Organizations that consistently maintain low work order backlogs usually follow a disciplined maintenance strategy.

Key best practices include:

  • Define clear work order priority levels.
  • Standardize maintenance procedures.
  • Keep spare parts inventory updated.
  • Review maintenance backlog regularly.
  • Increase preventive maintenance activities.
  • Use mobile maintenance solutions.
  • Monitor KPIs continuously.
  • Train technicians on standardized workflows.
  • Automate repetitive maintenance tasks.
  • Review maintenance performance for continuous improvement.

Small operational improvements made consistently often deliver significant long-term results.

Conclusion

Maintenance work orders rarely remain open because of a single issue. Most delays stem from a combination of poor planning, limited visibility, resource constraints, inventory shortages, communication gaps, and outdated maintenance processes.

Organizations that rely on manual systems often struggle to keep pace with growing maintenance demands, resulting in larger backlogs, increased downtime, and higher operational costs.

Modern maintenance teams overcome these challenges by adopting digital work order management, preventive maintenance strategies, automated workflows, and data-driven decision-making.

If your organization is experiencing a growing maintenance backlog or consistently delayed work orders, implementing a comprehensive CMMS like TeroTAM can help streamline maintenance operations, improve work order completion rates, reduce equipment downtime, and maximize asset performance.
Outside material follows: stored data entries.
(** * classic-server: the server core of [classicserver/server.py]

    A shallow embedding of [ClassicServer]: the player registry
    ([add_player], [kick_player], [_disconnect]), [broadcast],
    [load_world], [save_world], [generate_salt] and one pass of the
    keep-alive loop, with the properties of the specification stated
    over it.

    Python dictionaries are kept as association lists in insertion
    order, because [broadcast] iterates over [self._players] and the
    order decides who is reached before an exception escapes.  Python
    exceptions are an outcome next to the ordinary result, and the
    mutable server object is threaded through every call, so that the
    state a raised exception leaves behind can be inspected. *)

From Stdlib Require Import ZArith List String Ascii Bool Arith Lia.
Import ListNotations.

Set Implicit Arguments.

Local Open Scope string_scope.

(** ** Decidable equality on dictionary keys *)

Class EqDec (K : Type) := eq_dec : forall x y : K, {x = y} + {x <> y}.

#[export] Instance Z_EqDec : EqDec Z := Z.eq_dec.
#[export] Instance nat_EqDec : EqDec nat := Nat.eq_dec.
#[export] Instance string_EqDec : EqDec string := string_dec.

#[export] Instance prod_EqDec {A B} `{EqDec A} `{EqDec B} : EqDec (A * B).
Proof. intros [a b] [a' b']. destruct (eq_dec a a'), (eq_dec b b'); subst; (now left) || (right; congruence). Defined.

#[export] Instance option_EqDec {A} `{EqDec A} : EqDec (option A).
Proof. intros [a|] [a'|]; try (now left); try (right; congruence). destruct (eq_dec a a'); subst; (now left) || (right; congruence). Defined.

(** ** Python dictionaries, in insertion order *)

Module Dict.
Section Defs.
Context {K V : Type} `{EqDec K}.

Definition dict := list (K * V).

Definition empty : dict := [].

(** [d.get(k)] *)
Fixpoint get (d : dict) (k : K) : option V :=
  match d with
  | [] => None
  | (k', v) :: d' => if eq_dec k k' then Some v else get d' k
  end.

(** [k in d] *)
Definition contains (d : dict) (k : K) : bool :=
  match get d k with Some _ => true | None => false end.

(** [d[k] = v]: an existing key keeps its place, a new one goes last. *)
Fixpoint set (d : dict) (k : K) (v : V) : dict :=
  match d with
  | [] => [(k, v)]
  | (k', v') :: d' => if eq_dec k k' then (k', v) :: d' else (k', v') :: set d' k v
  end.

(** The dictionary without key [k]. *)
Fixpoint remove (d : dict) (k : K) : dict :=
  match d with
  | [] => []
  | (k', v) :: d' => if eq_dec k k' then remove d' k else (k', v) :: remove d' k
  end.

(** [del d[k]]: [None] stands for [KeyError]. *)
Definition del (d : dict) (k : K) : option dict :=
  if contains d k then Some (remove d k) else None.

Definition keys (d : dict) : list K := map fst d.
Definition values (d : dict) : list V := map snd d.
Definition len (d : dict) : Z := Z.of_nat (List.length d).
End Defs.
Arguments dict : clear implicits.
End Dict.

Import Dict.

(** ** Exceptions and outcomes *)

Inductive exn : Type :=
| KeyError
| ValueError (msg : string)
| IOError
| BrokenPipeError
| FileNotFoundError
| TypeError
| OtherError (cls : string).

(** [isinstance(e, IOError)]: in Python 3 [IOError] is [OSError], of which
    [BrokenPipeError] and [FileNotFoundError] are subclasses. *)
Definition is_IOError (e : exn) : bool :=
  match e with
  | IOError | BrokenPipeError | FileNotFoundError => true
  | _ => false
  end.

Definition is_FileNotFoundError (e : exn) : bool :=
  match e with FileNotFoundError => true | _ => false end.

Definition is_ValueError (e : exn) : bool :=
  match e with ValueError _ => true | _ => false end.

(** What a call does: it returns, it raises, or the model ran out of the
    recursion budget it was given ([OutOfFuel], shown below never to happen
    for the entry points). *)
Inductive outcome (A : Type) : Type :=
| Ok (a : A)
| Raise (e : exn)
| OutOfFuel.
Arguments Ok {A} a.
Arguments Raise {A} e.
Arguments OutOfFuel {A}.

(** ** Data model *)

(** A socket address, [(host, port)]. *)
Definition Address : Type := (string * Z)%type.

(** What [get_address()] returns: an address, or [None]. *)
Definition addr_t : Type := option Address.

(** [not address] *)
Definition falsy (a : addr_t) : bool :=
  match a with None => true | Some _ => false end.

(** Modelled from the spec: the [Connection] class is not part of the
    sources at hand.  Section 4.1: a session has "a stable session identity
    usable as a map key", so the address is a field that never changes;
    [conn_sock] stands for the underlying socket handle. *)
Record Connection : Type := mkConnection {
  conn_sock : nat;
  conn_address : addr_t
}.

Definition get_address (c : Connection) : addr_t := conn_address c.

(** Modelled from the spec: the [Player] class is not part of the sources
    at hand; the fields are the arguments of the constructor call in
    [add_player]. *)
Record Player : Type := mkPlayer {
  player_id : Z;
  connection : Connection;
  coordinates : list Z;
  name : string;
  user_type : Z
}.

(** The packets the server core makes; the codec is outside the core, so a
    packet stands for the bytes [make] returns. *)
Inductive Packet : Type :=
| MessagePacket (player_id : Z) (message : string)
| PingPacket
| DespawnPlayerPacket (player_id : Z)
| DisconnectPlayerPacket (reason : string).

(** The transport world the sessions talk to: which sockets are broken, which
    were closed, and what was queued on each, oldest first. *)
Record Net : Type := mkNet {
  net_broken : list nat;
  net_closed : list nat;
  net_sent : list (nat * Packet)
}.

Record Server : Type := mkServer {
  _connections : dict addr_t Connection;
  _players : dict Z Player;
  _players_by_address : dict addr_t Player;
  _player_id : Z;
  _op_players : list string;
  _max_players : Z;
  _salt : string;
  net : Net
}.

Record Config : Type := mkConfig {
  cfg_ops : list string;
  cfg_max_players : Z
}.

(** The registry as the class attributes and [__init__] leave it. *)
Definition fresh (config : Config) : Server :=
  {| _connections := empty;
     _players := empty;
     _players_by_address := empty;
     _player_id := 0;
     _op_players := cfg_ops config;
     _max_players := cfg_max_players config;
     _salt := "";
     net := mkNet [] [] [] |}.

(** [__init__]: the capacity check. *)
Definition init (config : Config) : outcome Server :=
  if (cfg_max_players config >? 255)%Z
  then Raise (ValueError "The player limit is up to 255 excluding the admin slot.")
  else Ok (fresh config).

(** Field updates. *)
Definition with_connections (f : dict addr_t Connection -> dict addr_t Connection) (s : Server) : Server :=
  mkServer (f (_connections s)) (_players s) (_players_by_address s)
           (_player_id s) (_op_players s) (_max_players s) (_salt s) (net s).

Definition with_players (f : dict Z Player -> dict Z Player) (s : Server) : Server :=
  mkServer (_connections s) (f (_players s)) (_players_by_address s)
           (_player_id s) (_op_players s) (_max_players s) (_salt s) (net s).

Definition with_players_by_address (f : dict addr_t Player -> dict addr_t Player) (s : Server) : Server :=
  mkServer (_connections s) (_players s) (f (_players_by_address s))
           (_player_id s) (_op_players s) (_max_players s) (_salt s) (net s).

Definition with_player_id (i : Z) (s : Server) : Server :=
  mkServer (_connections s) (_players s) (_players_by_address s)
           i (_op_players s) (_max_players s) (_salt s) (net s).

Definition with_net (f : Net -> Net) (s : Server) : Server :=
  mkServer (_connections s) (_players s) (_players_by_address s)
           (_player_id s) (_op_players s) (_max_players s) (_salt s) (f (net s)).

Definition with_salt (salt : string) (s : Server) : Server :=
  mkServer (_connections s) (_players s) (_players_by_address s)
           (_player_id s) (_op_players s) (_max_players s) salt (net s).

(** ** The state-and-exception monad of the server's methods *)

Definition M (A : Type) : Type := Server -> Server * outcome A.

Definition ret {A} (a : A) : M A := fun s => (s, Ok a).

Definition raise {A} (e : exn) : M A := fun s => (s, Raise e).

Definition bind {A B} (m : M A) (k : A -> M B) : M B :=
  fun s =>
    match m s with
    | (s', Ok a) => k a s'
    | (s', Raise e) => (s', Raise e)
    | (s', OutOfFuel) => (s', OutOfFuel)
    end.

(** [try: m  except <classes>: handler] *)
Definition try_except {A} (m : M A) (catches : exn -> bool) (handler : M A) : M A :=
  fun s =>
    match m s with
    | (s', Raise e) => if catches e then handler s' else (s', Raise e)
    | r => r
    end.

Declare Scope server_scope.
Delimit Scope server_scope with server.
Notation "x <- m ;; k" := (bind m (fun x => k))
  (at level 61, m at next level, right associativity) : server_scope.
Notation "m ;; k" := (bind m (fun _ => k))
  (at level 61, right associativity) : server_scope.
Local Open Scope server_scope.

(** [for x in xs: body(x)] *)
Fixpoint for_each {A} (body : A -> M unit) (xs : list A) : M unit :=
  match xs with
  | [] => ret tt
  | x :: xs' => body x ;; for_each body xs'
  end.

(** ** The transport session *)

Definition is_broken (s : Server) (c : Connection) : bool :=
  existsb (Nat.eqb (conn_sock c)) (net_broken (net s)).

Definition net_push (c : Connection) (data : Packet) (n : Net) : Net :=
  mkNet (net_broken n) (net_closed n) (net_sent n ++ [(conn_sock c, data)]).

Definition net_close (c : Connection) (n : Net) : Net :=
  mkNet (net_broken n)
        (if existsb (Nat.eqb (conn_sock c)) (net_closed n)
         then net_closed n else net_closed n ++ [conn_sock c])
        (net_sent n).

Definition net_break (c : Connection) (n : Net) : Net :=
  mkNet (conn_sock c :: net_broken n) (net_closed n) (net_sent n).

(** Modelled from the spec: [Connection.send] is not part of the sources at
    hand.  Section 4.1: it "appends to an internal outbound queue" and "fails
    with a TransportError if the underlying connection is broken". *)
Definition send (c : Connection) (data : Packet) : M unit :=
  fun s =>
    if is_broken s c then (s, Raise BrokenPipeError)
    else (with_net (net_push c data) s, Ok tt).

(** Modelled from the spec: [Connection.close] is not part of the sources at
    hand.  Section 4.1: it "releases the socket, idempotent". *)
Definition close (c : Connection) : M unit :=
  fun s => (with_net (net_close c) s, Ok tt).

(** ** Registry primitives *)

(** [del self._connections[address]] *)
Definition del_connections (address : addr_t) : M unit :=
  fun s =>
    match del (_connections s) address with
    | Some d => (with_connections (fun _ => d) s, Ok tt)
    | None => (s, Raise KeyError)
    end.

(** [del self._players_by_address[address]] *)
Definition del_players_by_address (address : addr_t) : M unit :=
  fun s =>
    match del (_players_by_address s) address with
    | Some d => (with_players_by_address (fun _ => d) s, Ok tt)
    | None => (s, Raise KeyError)
    end.

(** [del self._players[player_id]] *)
Definition del_players (player_id : Z) : M unit :=
  fun s =>
    match del (_players s) player_id with
    | Some d => (with_players (fun _ => d) s, Ok tt)
    | None => (s, Raise KeyError)
    end.

(** [self._players[player_id]] *)
Definition get_player (player_id : Z) : M Player :=
  fun s =>
    match get (_players s) player_id with
    | Some p => (s, Ok p)
    | None => (s, Raise KeyError)
    end.

(** [self._players_by_address[address]] *)
Definition get_player_by_address (address : addr_t) : M Player :=
  fun s =>
    match get (_players_by_address s) address with
    | Some p => (s, Ok p)
    | None => (s, Raise KeyError)
    end.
Connect with us now at contact@terotam.com or schedule a demo now with our experts.

Frequently Asked Questions (FAQs)

Why do maintenance work orders remain open for so long?
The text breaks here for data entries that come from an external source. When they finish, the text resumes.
Lemma lex_compare_transitive dims a b c rab rbc :
  Forall (fun d => comparer_transitive (ds_comparer d)) dims ->
  lex_compare dims a b = Ok rab -> lex_compare dims b c = Ok rbc ->
  rab <= 0 -> rbc <= 0 ->
  exists rac,
    lex_compare dims a c = Ok rac /\ rac <= 0 /\ (rac = 0 -> rab = 0 /\ rbc = 0).
Proof.
  intros Hdims. revert rab rbc.
  induction Hdims as [|d dims Hd _ IH]; intros rab rbc Hab Hbc Hle1 Hle2; simpl in *.
  - injection Hab as <-. injection Hbc as <-. exists 0. repeat split; lia.
  - rewrite compareDatums_comparer in *.
    destruct (ds_comparer d (atoms a !! ds_name d) (atoms b !! ds_name d))
      as [r1|e1] eqn:H1; [|discriminate].
    destruct (ds_comparer d (atoms b !! ds_name d) (atoms c !! ds_name d))
      as [r2|e2] eqn:H2; [|discriminate].
    simpl in Hab, Hbc.
    assert (Hr1 : r1 <= 0).
    { destruct (Z.eqb_spec r1 0); simpl in Hab; [lia|]. injection Hab as <-. exact Hle1. }
    assert (Hr2 : r2 <= 0).
    { destruct (Z.eqb_spec r2 0); simpl in Hbc; [lia|]. injection Hbc as <-. exact Hle2. }
    destruct (Hd _ _ _ r1 r2 H1 H2 Hr1 Hr2) as (r & Hr & Hle & Hzero).
    rewrite Hr. simpl.
    destruct (Z.eqb_spec r 0) as [E|E]; simpl.
    + destruct (Hzero E) as [-> ->]. simpl in Hab, Hbc.
      exact (IH rab rbc Hab Hbc Hle1 Hle2).
    + exists r. split; [reflexivity|]. split; [exact Hle|]. intros; contradiction.
Qed.

(** X11: a level built from dimensions whose atom comparers are
    transitive compares transitively: when [a] is not after [b] and [b]
    is not after [c], then [a] is not after [c], and [a] ties with [c]
    only when both pairs tie. *)
Theorem compare_transitive dims a b c rab rbc :
  Forall (fun d => comparer_transitive (ds_comparer d)) dims ->
  GroupingLevelSpec_compare (GroupingLevelSpec_init dims) a b = Ok rab ->
  GroupingLevelSpec_compare (GroupingLevelSpec_init dims) b c = Ok rbc ->
  rab <= 0 -> rbc <= 0 ->
  exists rac,
    GroupingLevelSpec_compare (GroupingLevelSpec_init dims) a c = Ok rac
    /\ rac <= 0
    /\ (rac = 0 -> rab = 0 /\ rbc = 0).
Proof. rewrite !compare_lex. apply lex_compare_transitive. Qed.

Lemma comma_free_cons (x : ascii) (s : string) :
  comma_free (String x s) = true -> x <> ","%char /\ comma_free s = true.
Proof.
  unfold comma_free. simpl. intros H. apply andb_true_iff in H as [Hx Hs].
  apply negb_true_iff, Ascii.eqb_neq in Hx. split; assumption.
Qed.

Lemma append_comma_inv (x y r1 r2 : string) :
  comma_free x = true -> comma_free y = true ->
  x +:+ "," +:+ r1 = y +:+ "," +:+ r2 -> x = y /\ r1 = r2.
Proof.
  revert y. induction x as [|cx x IH]; intros [|cy y] Hx Hy E.
  - change (String "," r1 = String "," r2) in E. injection E as ->.
    split; reflexivity.
  - change (String "," r1 = String cy (y +:+ "," +:+ r2)) in E.
    injection E as <- _. apply comma_free_cons in Hy as [Hy _]. contradiction.
  - change (String cx (x +:+ "," +:+ r1) = String "," r2) in E.
    injection E as -> _. apply comma_free_cons in Hx as [Hx _]. contradiction.
  - change (String cx (x +:+ "," +:+ r1) = String cy (y +:+ "," +:+ r2)) in E.
    injection E as -> E.
    apply comma_free_cons in Hx as [_ Hx]. apply comma_free_cons in Hy as [_ Hy].
    destruct (IH y Hx Hy E) as [-> ->]. split; reflexivity.
Qed.

Lemma join_comma_inj (xs ys : list string) :
  length xs = length ys ->
  Forall (fun x => comma_free x = true) xs -> Forall (fun y => comma_free y = true) ys ->
  join "," xs = join "," ys -> xs = ys.
Proof.
  revert ys. induction xs as [|x xs IH]; intros [|y ys] Hlen Hxs Hys E;
    try discriminate; [reflexivity|].
  apply Forall_cons in Hxs as [Hx Hxs]. apply Forall_cons in Hys as [Hy Hys].
  injection Hlen as Hlen.
  destruct xs as [|x' xs], ys as [|y' ys]; try discriminate.
  - unfold join in E. simpl in E. subst. reflexivity.
  - change (x +:+ "," +:+ join "," (x' :: xs) = y +:+ "," +:+ join "," (y' :: ys)) in E.
    destruct (append_comma_inv _ _ _ _ Hx Hy E) as [-> E'].
    rewrite (IH (y' :: ys) Hlen Hxs Hys E'). reflexivity.
Qed.

(** X12: as long as no global key has a comma, [key] tells groups
    apart: two datums get the same key string exactly when, dimension
    by dimension, their atoms have the same global key. *)
Theorem key_injective dims a b ka kb :
  GroupingLevelSpec_key globalKey (GroupingLevelSpec_init dims) a = Ok ka ->
  GroupingLevelSpec_key globalKey (GroupingLevelSpec_init dims) b = Ok kb ->
  Forall (fun x => comma_free (globalKey x) = true) (key_atoms ka) ->
  Forall (fun x => comma_free (globalKey x) = true) (key_atoms kb) ->
  key ka = key kb <-> map globalKey (key_atoms ka) = map globalKey (key_atoms kb).
Proof.
  intros Ha Hb Hfa Hfb.
  apply key_Ok_level_atoms in Ha as (xs & Hxs & ->).
  apply key_Ok_level_atoms in Hb as (ys & Hys & ->).
  simpl in *. split; [|intros ->; reflexivity].
  apply join_comma_inj.
  - rewrite !length_map. unfold level_atoms in Hxs, Hys.
    apply length_mapM in Hxs, Hys. congruence.
  - apply Forall_fmap. exact Hfa.
  - apply Forall_fmap. exact Hfb.
Qed.

Lemma append_inv_r (s1 s2 t1 t2 : string) :
  String.length t1 = String.length t2 -> s1 +:+ t1 = s2 +:+ t2 -> s1 = s2 /\ t1 = t2.
Proof.
  intros Hlen. revert s2. induction s1 as [|c1 s1 IH]; intros [|c2 s2] E.
  - split; [reflexivity|exact E].
  - change (t1 = String c2 (s2 +:+ t2)) in E. apply (f_equal String.length) in E.
    change (String.length t1 = S (String.length (s2 +:+ t2))) in E.
    rewrite length_append in E. lia.
  - change (String c1 (s1 +:+ t1) = t2) in E. apply (f_equal String.length) in E.
    change (S (String.length (s1 +:+ t1)) = String.length t2) in E.
    rewrite length_append in E. lia.
  - change (String c1 (s1 +:+ t1) = String c2 (s2 +:+ t2)) in E.
    injection E as -> E. destruct (IH s2 E) as [-> ->]. split; reflexivity.
Qed.

(** X13: the id of a dimension specification tells its name and its
    order: two specifications made by the constructor have the same id
    exactly when their types have the same name and their orders are
    the same. *)
Theorem dimSpec_id_injective (t1 t2 : DimensionType Atom) (r1 r2 : bool) :
  ds_id (GroupingDimensionSpec_init t1 r1) = ds_id (GroupingDimensionSpec_init t2 r2)
  <-> dt_name t1 = dt_name t2 /\ r1 = r2.
Proof.
  simpl. split.
  - intros E. apply append_inv_r in E as [Hn E].
    + split; [exact Hn|]. destruct r1, r2; (reflexivity || discriminate).
    + destruct r1, r2; reflexivity.
  - intros [-> ->]. reflexivity.
Qed.

End LevelOrderProperties.

(** ** Worked instances *)

Lemma ex_comparer_antisymmetric reverse : comparer_antisymmetric (ex_comparer reverse).
Proof.
  split.
  - intros [x|] [y|]; simpl; try reflexivity.
    destruct reverse; f_equal; lia.
  - intros [x|]; simpl; [|reflexivity].
    destruct reverse; f_equal; lia.
Defined.

Lemma ex_comparer_total reverse : comparer_total (ex_comparer reverse).
Proof. intros x y. simpl. eexists. reflexivity. Defined.

Lemma ex_comparer_faithful reverse : key_faithful ex_globalKey (ex_comparer reverse).
Proof.
  intros [x] [y] H. simpl in H. unfold ex_globalKey. simpl.
  f_equal. destruct reverse; injection H as H; lia.
Defined.

Lemma compare_first_nonzero_witness :
  GroupingLevelSpec_compare (GroupingLevelSpec_init ex_dims) datum_a datum_b = Ok 1
  /\ GroupingLevelSpec_compare (GroupingLevelSpec_init ex_dims) datum_a datum_a = Ok 0.
Proof.
  split.
  - apply (proj1 (compare_first_nonzero ex_dims datum_a datum_b) 1%nat
                 (GroupingDimensionSpec_init (ex_dimType "category") true) 1).
    + reflexivity.
    + vm_compute. reflexivity.
    + lia.
    + intros j d' Hj Hd'. destruct j as [|j]; [|lia].
      injection Hd' as <-. vm_compute. reflexivity.
  - apply (proj2 (compare_first_nonzero ex_dims datum_a datum_a)).
    repeat constructor.
Defined.

Lemma compare_antisymmetric_witness :
  GroupingLevelSpec_compare (GroupingLevelSpec_init ex_dims) datum_a datum_b =
    Z.opp <$> GroupingLevelSpec_compare (GroupingLevelSpec_init ex_dims) datum_b datum_a
  /\ GroupingLevelSpec_compare (GroupingLevelSpec_init ex_dims) datum_a datum_a = Ok 0.
Proof.
  apply (compare_antisymmetric ex_dims datum_a datum_b).
  repeat constructor; apply ex_comparer_antisymmetric.
Defined.

(** A level whose dimension uses the constant comparer ranks [a] after
    [b] and [b] after [a]. *)
Lemma compare_antisymmetric_counterexample :
  GroupingLevelSpec_compare (GroupingLevelSpec_init ex_constant_dims) datum_a datum_b
  <> Z.opp <$>
     GroupingLevelSpec_compare (GroupingLevelSpec_init ex_constant_dims) datum_b datum_a.
Proof. vm_compute. discriminate. Qed.

Lemma ex_abs_comparer_faithful reverse :
  key_faithful ex_abs_globalKey (ex_abs_comparer reverse).
Proof.
  intros [x] [y] H. simpl in H. unfold ex_abs_globalKey. simpl.
  f_equal. destruct reverse; injection H as H; lia.
Defined.

(** Two datums whose series atoms differ in sign rank equal, and get
    the same key string with different atoms. *)
Lemma key_consistent_with_compare_witness :
  GroupingLevelSpec_key ex_globalKey (GroupingLevelSpec_init ex_dims) datum_a =
    Ok {| key := "1,5"; key_atoms := [{| ex_value := 1 |}; {| ex_value := 5 |}] |}
  /\ datum_a <> datum_neg
  /\ GroupingLevelSpec_compare (GroupingLevelSpec_init ex_abs_dims) datum_a datum_neg
     = Ok 0
  /\ exists ka kb,
      GroupingLevelSpec_key ex_abs_globalKey (GroupingLevelSpec_init ex_abs_dims) datum_a
      = Ok ka
      /\ GroupingLevelSpec_key ex_abs_globalKey (GroupingLevelSpec_init ex_abs_dims)
                               datum_neg
         = Ok kb
      /\ key_atoms ka <> key_atoms kb
      /\ key ka = key kb.
Proof.
  split.
  { apply (proj1 (key_consistent_with_compare ex_globalKey ex_dims datum_a datum_a)
                 [{| ex_value := 1 |}; {| ex_value := 5 |}]).
    vm_compute. reflexivity. }
  split.
  { intros E. apply (f_equal (fun d => atoms d !! "series")) in E.
    vm_compute in E. discriminate. }
  split; [vm_compute; reflexivity|].
  exists {| key := "1,5"; key_atoms := [{| ex_value := 1 |}; {| ex_value := 5 |}] |},
         {| key := "1,5"; key_atoms := [{| ex_value := -1 |}; {| ex_value := 5 |}] |}.
  split; [vm_compute; reflexivity|]. split; [vm_compute; reflexivity|].
  split; [discriminate|].
  apply (proj2 (key_consistent_with_compare ex_abs_globalKey ex_abs_dims
                                            datum_a datum_neg)).
  - repeat constructor; apply ex_abs_comparer_faithful.
  - vm_compute. reflexivity.
  - vm_compute. reflexivity.
  - vm_compute. reflexivity.
Defined.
Maintenance work orders often remain open due to poor prioritization, technician shortages, spare part unavailability, manual processes, delayed approvals, and ineffective communication between departments.

How can organizations reduce maintenance work order delays?
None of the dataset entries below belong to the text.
(** The text of the positive finite [m * 2^e]. *)
Definition toString_pos (m e : Z) : jsstring :=
  let '(p, q) := as_ratio m e in
  let '(s, n, k) :=
    shortest p q (decimal_exponent p q) (normalize m e) 1
      (S (Z.to_nat (Z.log2 (fst (exact_digits m e))))) in
  format s n k.

Definition toString (x : number) : jsstring :=
  match x with
  | Finite Z0 _ => str "0"
  | Finite (Zpos p) e => toString_pos (Zpos p) e
  | Finite (Zneg p) e => str "-" ++ toString_pos (Zpos p) e
  | PosInf => str "Infinity"
  | NegInf => str "-Infinity"
  end.

End Number.

(** ** JavaScript values

    The values this program handles: what [JSON.parse] returns, and
    [undefined] for a property that is not there. *)

Inductive value : Type :=
  | VUndefined
  | VNull
  | VBool (b : bool)
  | VNum (n : Number.number)
  | VStr (s : jsstring)
  | VArr (l : list value)
  | VObj (o : gmap jsstring value).

(** [ToBoolean]. *)
Definition truthy (v : value) : bool :=
  match v with
  | VUndefined | VNull => false
  | VBool b => b
  | VNum n => negb (Number.is_zero n)
  | VStr s => negb (str_falsy s)
  | VArr _ | VObj _ => true
  end.

(** [v === undefined || v === null]: reading a property of such a value, or
    destructuring it, throws a TypeError. *)
Definition nullish (v : value) : bool :=
  match v with VUndefined | VNull => true | _ => false end.

(** [v.k] for a [v] that is not nullish and a name [k] that no prototype
    defines (all the names this program reads are such): the own property of
    an object, [undefined] on a primitive or an array. *)
Definition get_prop (v : value) (k : jsstring) : value :=
  match v with
  | VObj o => default VUndefined (o !! k)
  | _ => VUndefined
  end.

Definition VInt (z : Z) : value := VNum (Number.of_Z z).
Definition VString (s : string) : value := VStr (str s).

(** ** JSON.stringify and JSON.parse *)

Module JSON.

Definition is_high_surrogate (c : N) : bool := ((0xD800 <=? c) && (c <=? 0xDBFF))%N.
Definition is_low_surrogate (c : N) : bool := ((0xDC00 <=? c) && (c <=? 0xDFFF))%N.

Definition hex_digit (d : N) : N :=
  (if d <? 10 then 48 + d else 87 + d)%N.

(** [UnicodeEscape]: a backslash, [u] and four lowercase hexadecimal digits. *)
Definition unicode_escape (c : N) : jsstring :=
  [92; 117; hex_digit (c / 4096 mod 16); hex_digit (c / 256 mod 16);
   hex_digit (c / 16 mod 16); hex_digit (c mod 16)]%N.

(** One code unit that is not a surrogate, as [QuoteJSONString] writes it. *)
Definition quote_unit (c : N) : jsstring :=
  (if c =? 8 then str "\b"
   else if c =? 9 then str "\t"
   else if c =? 10 then str "\n"
   else if c =? 12 then str "\f"
   else if c =? 13 then str "\r"
   else if c =? 34 then [92; 34]
   else if c =? 92 then [92; 92]
   else if c <? 32 then unicode_escape c
   else [c])%N.

(** The body of [QuoteJSONString]: a surrogate pair is kept, a lone
    surrogate is escaped. *)
Fixpoint quote_units (s : jsstring) : jsstring :=
  match s with
  | [] => []
  | c :: s' =>
      if is_high_surrogate c then
        match s' with
        | d :: s'' =>
            if is_low_surrogate d then c :: d :: quote_units s''
            else unicode_escape c ++ quote_units s'
        | [] => unicode_escape c
        end
      else if is_low_surrogate c then unicode_escape c ++ quote_units s'
      else quote_unit c ++ quote_units s'
  end.

Definition quote (s : jsstring) : jsstring := [34%N] ++ quote_units s ++ [34%N].

Fixpoint join (sep : jsstring) (parts : list jsstring) : jsstring :=
  match parts with
  | [] => []
  | [p] => p
  | p :: ps => p ++ sep ++ join sep ps
  end.

(** The [gap] of [JSON.stringify(v, null, 2)]. *)
Definition gap : jsstring := str "  ".

Definition newline : jsstring := [10%N].

Definition wrap (open close indent indent' : jsstring) (parts : list jsstring)
  : jsstring :=
  match parts with
  | [] => open ++ close
  | _ => open ++ newline ++ indent' ++ join (str "," ++ newline ++ indent') parts
         ++ newline ++ indent ++ close
  end.

(** [SerializeJSONProperty] with the gap of two spaces; [None] is
    [undefined].  A number that is not finite is written [null]; in an array
    [undefined] is written [null], in an object its key is left out.  The keys
    of an object are written in the order of the map. *)
Fixpoint serialize (indent : jsstring) (v : value) : option jsstring :=
  match v with
  | VUndefined => None
  | VNull => Some (str "null")
  | VBool true => Some (str "true")
  | VBool false => Some (str "false")
  | VNum n => Some (if Number.is_finite n then Number.toString n else str "null")
  | VStr s => Some (quote s)
  | VArr l =>
      let indent' := indent ++ gap in
      Some (wrap (str "[") (str "]") indent indent'
              (map (fun x => default (str "null") (serialize indent' x)) l))
  | VObj o =>
      let indent' := indent ++ gap in
      Some (wrap (str "{") (str "}") indent indent'
              (map_fold (fun k x acc =>
                           match serialize indent' x with
                           | Some t => (quote k ++ str ": " ++ t) :: acc
                           | None => acc
                           end) [] o))
  end.

(** [JSON.stringify(v, null, 2)]. *)
Definition stringify (v : value) : option jsstring := serialize [] v.

(** *** JSON.parse *)

(** The white space of the JSON grammar. *)
Definition is_ws (c : N) : bool :=
  ((c =? 9) || (c =? 10) || (c =? 13) || (c =? 32))%N.

Fixpoint skip_ws (s : jsstring) : jsstring :=
  match s with
  | c :: s' => if is_ws c then skip_ws s' else s
  | [] => []
  end.

Definition is_digit (c : N) : bool := ((48 <=? c) && (c <=? 57))%N.

Definition hex_value (c : N) : option N :=
  (if (48 <=? c) && (c <=? 57) then Some (c - 48)
   else if (97 <=? c) && (c <=? 102) then Some (c - 87)
   else if (65 <=? c) && (c <=? 70) then Some (c - 55)
   else None)%N.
Organizations can reduce delays by implementing a CMMS, automating workflows, improving preventive maintenance, maintaining accurate inventory records, assigning technicians efficiently, and monitoring maintenance KPIs.

What is a maintenance backlog?

A maintenance backlog is the total number of pending maintenance work orders that have not yet been completed within their planned schedule.

How does preventive maintenance reduce open work orders?

Preventive maintenance identifies potential issues before equipment fails, reducing emergency repairs and allowing maintenance teams to complete planned work on schedule.

Which KPIs should maintenance managers monitor?

Key maintenance KPIs include Work Order Completion Time, Maintenance Backlog, Mean Time to Repair (MTTR), Technician Utilization, SLA Compliance, Work Order Closure Rate, and Preventive vs Reactive Maintenance Ratio.

How does TeroTAM improve work order management?

TeroTAM helps organizations digitize the entire maintenance workflow by automating work order creation, technician assignment, preventive maintenance scheduling, inventory management, approvals, escalations, mobile maintenance, and real-time reporting.